(** X18: after the effects of a commit the refs agree with the state: the
    playlist ref, the segment ref and the queue ref hold the playlist, the
    segment index and the queue of the state, and when there is a playlist the
    segment map is the one built from it and the total duration is its total.
    Running the effects again changes nothing. *)
Theorem commit_syncs (w : world) :
  let w' := final (commit w) in
  commit w = Ret tt w'
  /\ playlistRef w' = currentPlaylist (st w')
  /\ currentSegmentRef w' = currentSegmentIndex (st w')
  /\ queueRef w' = queue (st w')
  /\ (forall playlist, currentPlaylist (st w) = Some playlist ->
        segmentMapRef w' = buildSegmentMap (Some playlist)
        /\ totalDuration (st w') = totalDuration_of (buildSegmentMap (Some playlist)))
  /\ (currentPlaylist (st w) = None -> segmentMapRef w' = segmentMapRef w)
  /\ commit w' = Ret tt w'.
Proof.
  unfold commit. run. destruct w as [[pl q ? ? ? ? ? ? ? ? ? ? ?] ? ? ? ? ? ? ? ? ? ? ?].
  simpl. destruct pl as [playlist|]; simpl.
  - repeat split; try done; by simplify_eq.
  - repeat split; done.
Qed.

Lemma commit_syncs_witness :
  segmentMapRef (final (commit (final (loadPlaylist (Some [JHN_3_36]) queue_mode
                                         (after (playing [JHN_3_1_3]))))))
  = buildSegmentMap (Some [JHN_3_1_3])
  /\ queueRef (final (commit (final (loadPlaylist (Some [JHN_3_36]) queue_mode
                                       (after (playing [JHN_3_1_3]))))))
     = [[JHN_3_36]].
Proof.
  destruct (commit_syncs (final (loadPlaylist (Some [JHN_3_36]) queue_mode
                                   (after (playing [JHN_3_1_3])))))
    as (_ & _ & _ & Hq & Hmap & _).
  split.
  - exact (proj1 (Hmap [JHN_3_1_3] eq_refl)).
  - exact Hq.
Defined.

(** ** The virtual clock and the time updates *)

(** X19: within a segment the virtual time does not decrease when the real
    time of the element grows. *)
Theorem calculateVirtualTime_monotone (w : world) (a : Audio.t) (s : object)
    (vs t r1 r2 : Q) :
  audioRef w = Some a ->
  segmentMapRef w !! currentSegmentRef w = Some s ->
  JS.get s "virtualStart" = VNum (Fin vs) ->
  JS.get s "startTimestamp" = VNum (Fin t) ->
  (r1 <= r2)%Q ->
  exists v1 v2,
    calculateVirtualTime (put_audioRef (Some (Audio.set_currentTime r1 a)) w) = Fin v1
    /\ calculateVirtualTime (put_audioRef (Some (Audio.set_currentTime r2 a)) w) = Fin v2
    /\ (v1 <= v2)%Q.
Proof.
  intros Ha Hs Hvs Ht Hr. unfold calculateVirtualTime. simpl. rewrite Hs, Hvs, Ht. simpl.
  destruct (Qle_bool 0 (vs + (r1 - t))) eqn:H1; destruct (Qle_bool 0 (vs + (r2 - t))) eqn:H2;
    eexists _, _; (split; [reflexivity|]); (split; [reflexivity|]).
  - lra.
  - apply Qle_bool_iff in H1. apply Qle_bool_false in H2. lra.
  - by apply Qle_bool_iff in H2.
  - lra.
Qed.

Lemma calculateVirtualTime_monotone_witness :
  exists v1 v2,
    calculateVirtualTime
      (put_audioRef (Some (Audio.set_currentTime 12
                             {| Audio.src := JHN3_mp3; Audio.currentTime := 10;
                                Audio.paused := false; Audio.readyState := 4;
                                Audio.loads := 1 |}))
         (after (playing [JHN_3_16_17; JHN_3_36]))) = Fin v1
    /\ calculateVirtualTime
         (put_audioRef (Some (Audio.set_currentTime 15
                                {| Audio.src := JHN3_mp3; Audio.currentTime := 10;
                                   Audio.paused := false; Audio.readyState := 4;
                                   Audio.loads := 1 |}))
            (after (playing [JHN_3_16_17; JHN_3_36]))) = Fin v2
    /\ (v1 <= v2)%Q.
Proof.
  apply (calculateVirtualTime_monotone (after (playing [JHN_3_16_17; JHN_3_36]))
           {| Audio.src := JHN3_mp3; Audio.currentTime := 10; Audio.paused := false;
              Audio.readyState := 4; Audio.loads := 1 |}
           (enhance (Fin 0) 0 JHN_3_16_17) 0 10 12 15); try reflexivity.
  discriminate.
Defined.

(** X20: outside a seek, a time update before the end of the active segment
    only records the real time of the element and the virtual time computed
    from it, in the state and in the virtual time ref: the segment, the
    element and the registered closures are untouched. *)
Theorem handleTimeUpdate_before_end (w : world) (a : Audio.t) (s : object) (e : Q) :
  isSeekingRef w = false ->
  audioRef w = Some a ->
  segmentMapRef w !! currentSegmentRef w = Some s ->
  JS.get s "endTimestamp" = VNum (Fin e) ->
  (Audio.currentTime a < e)%Q ->
  handleTimeUpdate w
  = Ret tt (put_virtualTimeRef (calculateVirtualTime w)
              (put_st (set_virtualTime (calculateVirtualTime w)
                         (set_currentTime (Fin (Audio.currentTime a)) (st w))) w)).
Proof.
  intros Hseek Ha Hs He Hlt. unfold handleTimeUpdate. run.
  rewrite Hseek, Ha. simpl. rewrite Hs, He. simpl.
  apply Qle_bool_false in Hlt. by rewrite Hlt.
Qed.

Lemma handleTimeUpdate_before_end_witness :
  currentSegmentIndex
    (st (final (handleTimeUpdate
                  (after (playing [JHN_3_16_17; JHN_3_36] ;;; at_real_time 13)))))
  = 0%nat.
Proof.
  exact (f_equal (fun o => currentSegmentIndex (st (final o)))
           (handleTimeUpdate_before_end
              (after (playing [JHN_3_16_17; JHN_3_36] ;;; at_real_time 13))
              {| Audio.src := JHN3_mp3; Audio.currentTime := 13; Audio.paused := false;
                 Audio.readyState := 4; Audio.loads := 1 |}
              (enhance (Fin 0) 0 JHN_3_16_17) 20 eq_refl eq_refl eq_refl eq_refl eq_refl)).
Defined.

(** ** The verse resolver *)

Lemma span_app (p : ascii -> bool) (a b : string) :
  Re.all p a = true ->
  (forall c r, b = String c r -> p c = false) ->
  Re.span p (a +:+ b) = (a, b).
Proof.
  intros Ha Hb. induction a as [|c a IH]; simpl in *.
  - destruct b as [|c r]; [done|]. simpl. by rewrite (Hb c r eq_refl).
  - apply andb_true_iff in Ha as [Hc Ha]. by rewrite Hc, (IH Ha).
Qed.

Lemma is_digit_not_space (c : ascii) : Re.is_digit c = true -> Re.is_space c = false.
Proof.
  unfold Re.is_digit, Re.is_space. intros H. apply bool_decide_eq_true in H.
  rewrite !orb_false_iff, !bool_decide_eq_false. lia.
Qed.

Lemma is_digit_is_alnum (c : ascii) : Re.is_digit c = true -> Re.is_alnum c = true.
Proof. unfold Re.is_alnum. intros ->. by rewrite orb_true_r. Qed.

(** X21: a reference written as a book code of letters and digits, one
    space, a chapter of decimal digits, a colon and a verse specification
    without line break is matched by the expression of [getCurrentVerse],
    which gives back the book, the chapter and the verse specification. *)
Theorem match_reference_round_trip (book chapter verseSpec : string) :
  book <> "" -> Re.all Re.is_alnum book = true ->
  chapter <> "" -> Re.all Re.is_digit chapter = true ->
  verseSpec <> "" -> Re.all (fun c => negb (Re.is_newline c)) verseSpec = true ->
  Re.match_reference (book +:+ " " +:+ chapter +:+ ":" +:+ verseSpec)
  = Some (book, chapter, verseSpec).
Proof.
  intros Hb Hbook Hc Hchapter Hv Hverses. unfold Re.match_reference.
  rewrite (span_app Re.is_alnum book); [|done|by intros c r [= <- _]].
  rewrite (span_app Re.is_space " " (chapter +:+ ":" +:+ verseSpec)); [|done|].
  2:{ intros c r Hcr. destruct chapter as [|c' chapter']; [done|].
      simpl in Hcr, Hchapter. injection Hcr as <- _.
      apply andb_true_iff in Hchapter as [Hc' _]. by apply is_digit_not_space. }
  rewrite (span_app Re.is_digit chapter); [|done|by intros c r [= <- _]].
  destruct book as [|b0 book']; [done|]. destruct chapter as [|c0 chapter']; [done|].
  destruct verseSpec as [|v0 verseSpec']; [done|]. simpl.
  simpl in Hverses. by rewrite Hverses.
Qed.
(** The seven segments of a match of [RE_LOGCAT_LEVEL]. *)
Lemma logcat_match_inv line m :
  re_match RE_LOGCAT_LEVEL line = Some m ->
  exists field spaces lvl tag ws rest,
    m = [field; spaces; [lvl]; codes "/"; tag; ws; codes "("]
    /\ line = field ++ spaces ++ [lvl] ++ codes "/" ++ tag ++ ws ++ codes "(" ++ rest
    /\ field <> [] /\ Forall (fun c => is_space c = false) field
    /\ spaces <> [] /\ Forall (fun c => c = 32%N) spaces
    /\ In lvl (codes "VDIWEF")
    /\ tag <> []
    /\ Forall (fun c => ~ In c (codes "() ")) tag
    /\ Forall (fun c => is_space c = true) ws.
Proof.
  intros H. apply re_match_sound in H. destruct H as (HF & rest & Hline).
  unfold RE_LOGCAT_LEVEL in HF.
  repeat match goal with
         | H : Forall2 _ (_ :: _) _ |- _ => inversion H; subst; clear H
         | H : Forall2 _ [] _ |- _ => inversion H; subst; clear H
         end.
  repeat match goal with
         | H : seg_ok _ _ |- _ => destruct H as [? ?]
         end.
  cbn [cls rep] in *.
  repeat match goal with
         | H : length ?s = 1%nat |- _ =>
             destruct s as [|? [|? ?]]; try discriminate H; clear H
         end.
  repeat match goal with
         | H : Forall _ [_] |- _ => inversion H; subst; clear H
         | H : Forall _ [] |- _ => clear H
         end.
  repeat match goal with
         | H : char_in (codes "/") _ = true |- _ => apply char_in_single in H; subst
         | H : char_in (codes "(") _ = true |- _ => apply char_in_single in H; subst
         | H : char_in (codes "VDIWEF") _ = true |- _ => apply char_in_In in H
         | H : (1 <= length _)%nat |- _ => apply nonempty_length in H
         end.
  match goal with
  | H : concat [?f; ?sp; [?l]; _; ?t; ?w; _] ++ _ = _ |- _ => idtac
  | |- context [ [?f; ?sp; [?l]; _; ?t; ?w; _] ] =>
      exists f, sp, l, t, w, rest
  end.
  split; [reflexivity|].
  split; [cbn [concat]; rewrite app_nil_r, <- !app_assoc; reflexivity|].
  repeat split; auto;
    match goal with
    | H : Forall _ ?l |- Forall _ ?l =>
        eapply Forall_impl; [|exact H]; cbv beta; intros c Hc
    end.
  - now apply negb_true_iff in Hc.
  - now apply char_in_single in Hc.
  - intros Hin. apply char_in_In in Hin.
    change (negb (char_in (codes "() ") c) = true) in Hc.
    rewrite Hin in Hc. discriminate.
Qed.

Lemma re_match_complete : forall r segs rest,
  Forall2 seg_ok r segs -> re_match r (concat segs ++ rest) <> None.
Proof.
  induction r as [|p r IH]; intros segs rest HF; inversion HF as [|? seg ? segs' [Hall Hq] HF']; subst.
  - discriminate.
  - cbn [re_match concat]. rewrite <- app_assoc.
    specialize (IH segs' rest HF').
    destruct (rep p).
    + destruct seg as [|c [|? ?]]; try discriminate Hq.
      inversion Hall as [|? ? Hc _]; subst. cbn [app]. rewrite Hc.
      destruct (re_match r (concat segs' ++ rest)); [discriminate | congruence].
    + destruct seg as [|c seg]; [simpl in Hq; lia|].
      inversion Hall as [|? ? Hc Hall']; subst. cbn [app]. rewrite Hc.
      pose proof (@greedy_complete (cls p) (re_match r) seg _ Hall' IH) as Hg.
      destruct (greedy (cls p) (re_match r) (seg ++ concat segs' ++ rest))
        as [[|x m]|] eqn:Eg; try congruence.
      * now apply greedy_shape in Eg.
      * discriminate.
    + now apply greedy_complete.
Qed.

(** [RE_LOGCAT_LEVEL.match(line)] succeeds exactly on the lines of that shape. *)
Lemma logcat_match_iff line :
  re_match RE_LOGCAT_LEVEL line <> None <-> logcat_shape line.
Proof.
  split.
  - destruct (re_match RE_LOGCAT_LEVEL line) as [m|] eqn:E; [intros _|congruence].
    apply logcat_match_inv in E.
    destruct E as (field & spaces & lvl & tag & ws & rest & _ & H).
    now exists field, spaces, lvl, tag, ws, rest.
  - intros (field & spaces & lvl & tag & ws & rest & -> & Hf & Hfs & Hs & Hss
            & Hl & Ht & Hts & Hws).
    replace (field ++ spaces ++ [lvl] ++ codes "/" ++ tag ++ ws ++ codes "(" ++ rest)
      with (concat [field; spaces; [lvl]; codes "/"; tag; ws; codes "("] ++ rest)
      by (cbn [concat]; rewrite app_nil_r, <- !app_assoc; reflexivity).
    apply re_match_complete. unfold RE_LOGCAT_LEVEL.
    repeat constructor; cbn [cls rep]; try (apply nonempty_length; assumption).
    + eapply Forall_impl; [|exact Hfs]. cbv beta. intros c Hc. now rewrite Hc.
    + eapply Forall_impl; [|exact Hss]. cbv beta. intros c ->. reflexivity.
    + now apply char_in_In.
    + eapply Forall_impl; [|exact Hts]. cbv beta. intros c Hc.
      apply negb_true_iff. destruct (char_in (codes "() ") c) eqn:E; auto.
      apply char_in_In in E. contradiction.
    + exact Hws.
Qed.

(** * Facts about dictionaries *)

Lemma pystr_eqb_eq a b : pystr_eqb a b = true <-> a = b.
Proof.
  unfold pystr_eqb. destruct (list_eq_dec N.eq_dec a b); split; congruence.
Qed.

Lemma pystr_eqb_refl a : pystr_eqb a a = true.
Proof. now apply pystr_eqb_eq. Qed.

Lemma pystr_eqb_neq a b : pystr_eqb a b = false <-> a <> b.
Proof.
  unfold pystr_eqb. destruct (list_eq_dec N.eq_dec a b); split; congruence.
Qed.

Lemma pystr_eqb_sym a b : pystr_eqb a b = pystr_eqb b a.
Proof.
  destruct (pystr_eqb b a) eqn:E.
  - apply pystr_eqb_eq in E. subst. apply pystr_eqb_refl.
  - apply pystr_eqb_neq. apply pystr_eqb_neq in E. congruence.
Qed.

Lemma dict_get_set k v k' def d :
  dict_get k' def (dict_set k v d) =
  if pystr_eqb k k' then v else dict_get k' def d.
Proof.
  induction d as [|[k0 v0] d IH]; simpl.
  - reflexivity.
  - destruct (pystr_eqb k0 k) eqn:E0; simpl.
    + apply pystr_eqb_eq in E0. subst k0.
      destruct (pystr_eqb k k'); reflexivity.
    + destruct (pystr_eqb k0 k') eqn:E1.
      * apply pystr_eqb_eq in E1. subst k0.
        rewrite pystr_eqb_sym, E0. reflexivity.
      * exact IH.
Qed.

(** Incrementing a counter adds one to the sum of all counters. *)
Lemma zsum_incr k d :
  zsum (values (dict_set k (dict_get k 0 d + 1)%Z d)) = (zsum (values d) + 1)%Z.
Proof.
  unfold zsum, values.
  induction d as [|[k0 v0] d IH]; simpl.
  - reflexivity.
  - destruct (pystr_eqb k0 k); simpl; [lia|].
    rewrite IH. lia.
Qed.

Lemma keys_set_in k v d :
  In k (keys d) -> keys (dict_set k v d) = keys d.
Proof.
  induction d as [|[k0 v0] d IH]; simpl; [tauto|].
  intros Hin. destruct (pystr_eqb k0 k) eqn:E; simpl; [reflexivity|].
  apply pystr_eqb_neq in E. destruct Hin as [Hin|Hin]; [contradiction|].
  f_equal. now apply IH.
Qed.


Lemma values_nonneg_set k d :
  Forall (fun v => 0 <= v)%Z (values d) ->
  Forall (fun v => 0 <= v)%Z (values (dict_set k (dict_get k 0 d + 1)%Z d)).
Proof.
  induction d as [|[k0 v0] d IH]; simpl; intros H.
  - constructor; [lia | constructor].
  - inversion H; subst. destruct (pystr_eqb k0 k); simpl; constructor; auto.
    lia.
Qed.

(** * Facts about the scan *)

Lemma count_cons f x l : count f (x :: l) = (b2z (f x) + count f l)%Z.
Proof.
  unfold count, b2z. cbn [filter]. destruct (f x); cbn [length]; lia.
Qed.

• • • • •

- About this task -
Repeat the material word for word from its opening line up to and including the line containing "queue (st w')".

- Exercise response -
(** X18: after the effects of a commit the refs agree with the state: the
    playlist ref, the segment ref and the queue ref hold the playlist, the
    segment index and the queue of the state, and when there is a playlist the
    segment map is the one built from it and the total duration is its total.
    Running the effects again changes nothing. *)
Theorem commit_syncs (w : world) :
  let w' := final (commit w) in
  commit w = Ret tt w'
  /\ playlistRef w' = currentPlaylist (st w')
  /\ currentSegmentRef w' = currentSegmentIndex (st w')
  /\ queueRef w' = queue (st w')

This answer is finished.